Nación.  La cerda y la lechigada

Hay una célebre novela, una de las grandes novelas del siglo pasado, que resume muy bien los reparos que cabría hacer a toda forma de nacionalismo, y que, no por casualidad, se titula A Portrait of the Artist as a Young Man (1916). 

En ella, James Joyce nos habla de un muchacho, de un personaje que irrumpe en la vida, que ha de hacer su vida y que, con gran esfuerzo, aspira a distanciarse de la infancia y del mundo que lo aprisiona. Me refiero, por supuesto, a su protagonista Stephen Dédalus. 

Como el personaje mitológico en el que, en parte, se inspiran su perfil y su destino (Dédalo), también Stephen debe aventurarse, debe huir del laberinto, debe remontar el vuelo con tino, con prudencia; debe, en fin, desprenderse del fardo o de la carga con que pretenden aherrojarlo. 

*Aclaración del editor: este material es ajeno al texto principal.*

(* ===== verification/TransitionSystem.v ===== *)
(** * Transitions over time

    Histories of the whole store: the queue of lifecycle actions, the transactions of the sagas, and the
    publications and deletions of versions, in any order.  The invariant says which references a saga
    holds at each checkpoint, how its settlement goes with its action, and that every version whose
    primary copy is cold has a verified one. *)

From Stdlib Require Import ZArith Lia Ascii.
From Stdlib Require String.
From stdpp Require Import base list strings pretty sorting gmap.
From S2P Require Import Prelude Errors Chrono VersionModel LifecycleModel LifecycleConfig LifecycleEval Database Transaction.
From S2P Require Import ObjectStore ResidencyStore VersionStore VersionSpec VersionReads Publication VersionSystem StoreEffects.
From S2P Require Import ImportDb Ownership LifecycleActions LifecycleQueue Revalidation Transitions TransitionRuns.

#[local] Open Scope string_scope.
#[local] Open Scope list_scope.
#[local] Open Scope Z_scope.
#[local] Open Scope rust_scope.

(** ** Histories *)

(** The tables, the claims handed out so far, and the identifiers of actions and sagas and of version
    rows used so far *)
Record World : Type := {
  w_db : WorkerDb;
  w_issued : list ClaimedLifecycleAction;
  w_used : gset string;
  w_rows : gset string
}.

Definition queue_of (w : World) : Queue :=
  {| q_db := wd_lifecycle (w_db w); q_issued := w_issued w; q_used := w_used w |}.

Definition with_queue (q : Queue) (w : World) : World :=
  {| w_db := set_lifecycle (q_db q) (w_db w); w_issued := q_issued q; w_used := q_used q; w_rows := w_rows w |}.
Definition with_worker_db (db : WorkerDb) (w : World) : World :=
  {| w_db := db; w_issued := w_issued w; w_used := w_used w; w_rows := w_rows w |}.
Definition row_ids (o : Db) : gset string := list_to_set (map v_id (versions o)).

Section system.
Context `{Chrono} `{ActionCodec} `{UuidLaws} `{OwnershipGranted} `{TransitionCodec}.

(** One committed transaction.  Workers act with the claims they were given; identifiers are fresh, and
    clocks, configurations, tags and the outcome of locking leases are arbitrary.  A step of the queue
    cannot break a key that refers to it.  Other tables change at any time, and other code draws
    identifiers. *)
Inductive world_step (w : World) : World -> Prop :=
| ws_queue q' :
  queue_step (queue_of w) q' -> ld_sagas (q_db q') = sagas (w_db w) -> saga_constraints (set_lifecycle (q_db q') (w_db w)) ->
  world_step w (with_queue q' w)
| ws_objects o' :
  step (wd_objects (w_db w)) o' ->
  (forall v, v ∈ versions o' -> v_id v ∉ row_ids (wd_objects (w_db w)) -> v_id v ∉ w_rows w) ->
  world_step w {| w_db := set_worker_objects o' (w_db w); w_issued := w_issued w; w_used := w_used w;
                  w_rows := row_ids o' ∪ w_rows w |}
| ws_verify_hot identity node receipt clock b db' :
  on_objects (mark_hot_verified_in_transaction identity node receipt clock) (w_db w) = Ok (b, db') ->
  world_step w (with_worker_db db' w)
| ws_others configs tags uploads used rows :
  w_used w ⊆ used -> w_rows w ⊆ rows ->
  world_step w {| w_db := {| wd_lifecycle := wd_lifecycle (w_db w); wd_objects := wd_objects (w_db w);
                             wd_configs := configs; wd_tags := tags; wd_uploads := uploads |};
                  w_issued := w_issued w; w_used := used; w_rows := rows |}
| ws_prepare claim guard source_node destination_node saga_id leases c r db' :
  (claim ∈ w_issued w) -> saga_id ∉ w_used w ->
  prepare claim guard source_node destination_node saga_id leases c (w_db w) = Ok (r, db') ->
  world_step w {| w_db := db'; w_issued := w_issued w; w_used := {[saga_id]} ∪ w_used w; w_rows := w_rows w |}
| ws_copy claim saga leases c r db' :
  (claim ∈ w_issued w) -> record_copy claim saga leases c (w_db w) = Ok (r, db') -> world_step w (with_worker_db db' w)
| ws_verified claim saga receipt leases c r db' :
  (claim ∈ w_issued w) -> record_verified claim saga receipt leases c (w_db w) = Ok (r, db') ->
  world_step w (with_worker_db db' w)
| ws_publish claim guard receipt leases c r db' :
  (claim ∈ w_issued w) -> Transitions.publish claim guard receipt leases c (w_db w) = Ok (r, db') ->
  world_step w (with_worker_db db' w)
| ws_cleanup claim guard saga leases c r db' :
  (claim ∈ w_issued w) -> cleanup claim guard saga leases c (w_db w) = Ok (r, db') -> world_step w (with_worker_db db' w)
| ws_settle claim guard saga class diagnostic leases c r db' :
  (claim ∈ w_issued w) -> settle_unpublished claim guard saga class diagnostic leases c (w_db w) = Ok (r, db') ->
  world_step w (with_worker_db db' w)
| ws_retry claim guard base max class leases c r db' :
  (claim ∈ w_issued w) -> settle_retry claim guard base max class leases c (w_db w) = Ok (r, db') ->
  world_step w (with_worker_db db' w)
| ws_delete id b db' :
  delete_settled_in_transaction id (w_db w) = Ok (b, db') -> world_step w (with_worker_db db' w).

(** An empty store *)
Definition empty_world (imports : ImportDb) : World :=
  {| w_db := {| wd_lifecycle := {| ld_imports := imports; ld_actions := ∅; ld_sagas := ∅ |}; wd_objects := empty_db;
                wd_configs := ∅; wd_tags := ∅; wd_uploads := {| up_uploads := ∅; up_parts := ∅ |} |};
     w_issued := []; w_used := ∅; w_rows := ∅ |}.

Definition reachable_world (w : World) : Prop := exists imports, rtc world_step (empty_world imports) w.
End system.

(** ** Holds *)

(** The references that a saga holds: its source while it copies, both copies once it may write the
    second one, and the old copy again until the publication is cleaned up *)
Definition required_holds (s : TransitionSaga) : list (ReferenceReason * KuboTier) :=
  if unsettled s then
    if in_checkpoint ["prepare"] s then [(TransitionStaging, Hot)]
    else if in_checkpoint ["copy"; "verify"] s then [(TransitionStaging, Hot); (TransitionStaging, Cold)]
    else if in_checkpoint ["publish"] s then [(TransitionCleanupHold, Hot)] else []
  else [].

Definition target_alive (s : TransitionSaga) (o : Db) : Prop :=
  ss_target_version_row_id (ts_snapshot s) ∈ map v_id (versions o).

(** The references of a saga are the ones it requires, and those are there while its version is. *)
Definition holds_exactly (s : TransitionSaga) (alive : Prop) (refs : list ReferenceRow) : Prop :=
  (forall r, r ∈ refs -> held_by (ts_id s) r ->
     exists reason tier now, ((reason, tier) ∈ required_holds s) /\ r = hold_row s reason tier now)
  /\ (alive -> forall reason tier, (reason, tier) ∈ required_holds s -> exists now, hold_row s reason tier now ∈ refs).

(** The same saga at another checkpoint *)
Definition same_saga (s s' : TransitionSaga) : Prop := ts_id s' = ts_id s /\ ts_snapshot s' = ts_snapshot s.

Definition checkpoint_rank (s : TransitionSaga) : Z :=
  if in_checkpoint ["prepare"] s then 0 else if in_checkpoint ["copy"] s then 1
  else if in_checkpoint ["verify"] s then 2 else if in_checkpoint ["publish"] s then 3 else 4.

(** An open saga goes on, and what it published stays. *)
Definition advances (s s' : TransitionSaga) : Prop :=
  same_saga s s' /\ ts_created_at s' = ts_created_at s /\ ts_settlement_kind s = None
  /\ checkpoint_rank s <= checkpoint_rank s'
  /\ (is_Some (ts_publication_receipt s) -> ts_publication_receipt s' = ts_publication_receipt s).

Lemma hold_row_same s s' reason tier now : same_saga s s' -> hold_row s' reason tier now = hold_row s reason tier now.
Proof. intros [Hi Hn]. unfold hold_row. by rewrite Hi, Hn. Qed.

Lemma hold_row_held s reason tier now : held_by (ts_id s) (hold_row s reason tier now).
Proof. done. Qed.

Lemma reason_inj r1 r2 : reason_as_db_str r1 = reason_as_db_str r2 -> r1 = r2.
Proof. by destruct r1, r2. Qed.
Lemma tier_inj t1 t2 : tier_as_db_str t1 = tier_as_db_str t2 -> t1 = t2.
Proof. by destruct t1, t2. Qed.

Lemma holds_exactly_refs s alive refs refs' :
  (forall r, held_by (ts_id s) r -> r ∈ refs' <-> r ∈ refs) -> holds_exactly s alive refs -> holds_exactly s alive refs'.
Proof.
  intros Hr [H1 H2]. split; [intros r Hin Hh; by apply H1; [apply Hr|]|].
  intros Ha reason tier Hreq. destruct (H2 Ha reason tier Hreq) as [now Hin]. exists now. by apply Hr.
Qed.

«No serviré por más tiempo», dice con orgullo luciferino, «a aquello en lo que no creo, llámese mi hogar, mi patria o mi religión. Y trataré de expresarme de algún modo en vida y arte, tan libremente como me sea posible, tan plenamente como me sea posible».

Seguro que ustedes no lo habrán olvidado: hubo un tiempo en que la historia se empleaba para elevar la moral de la tropa idealmente, la nación en armas–; para dar forma, hondura y antigüedad al espíritu nacional. 

No piensen sólo en el tiempo de la afirmación franquista: era también el recurso de todas las nacionalizaciones que comenzaron en el siglo XIX, el tóxico que envenenó a las masas en vísperas del 14, la solución que se daba una Europa guerrera que exaltaba el narcisismo de las pequeñas diferencias. 

La propia Irlanda de Joyce, una vieja cerda que devora su propia lechigada –en palabras del autor–, exigía su cuota de sangre y de historia. Todas las naciones han demandado a sus súbditos la entrega sublime, el libramiento colectivo. 

Hoy, felizmente, son cada vez menos los que aún confían en las propiedades del opio comunitario; la mayoría no confía en ese veneno: ya no aceptamos convertir la historia en ese veneno sublime. Para algunos, esto es el síntoma de un desarme espiritual, el contagio de un individualismo rampante. Ojalá fuera así. 

Para mí tienen, por el contrario, una vertiente liberadora. Y la tienen para los individuos, a los que ya no se les exige que inmolen su vida breve en el altar de la nación y de la historia para reparar faltas colectivas, deudas pendientes, antiguas batallas perdidas. 

Miren, a mí me conmueve España, me conmueve Valencia, que es en donde yo nací: pero a mí sólo me ata a una comunidad el acatamiento que en ésta se profese a la ley, a los derechos humanos y el respeto a la diferencia de cada cual. 

Hay que edificar y hemos edificado un entorno aceptable, hospitalario: la democracia liberal. Lo demás es fraguar comunidades guerreras o seudoguerreras que fundan su imaginario en pasadas contiendas o en dudosas glorias. O en un futuro de quimeras colectivas y coléricas.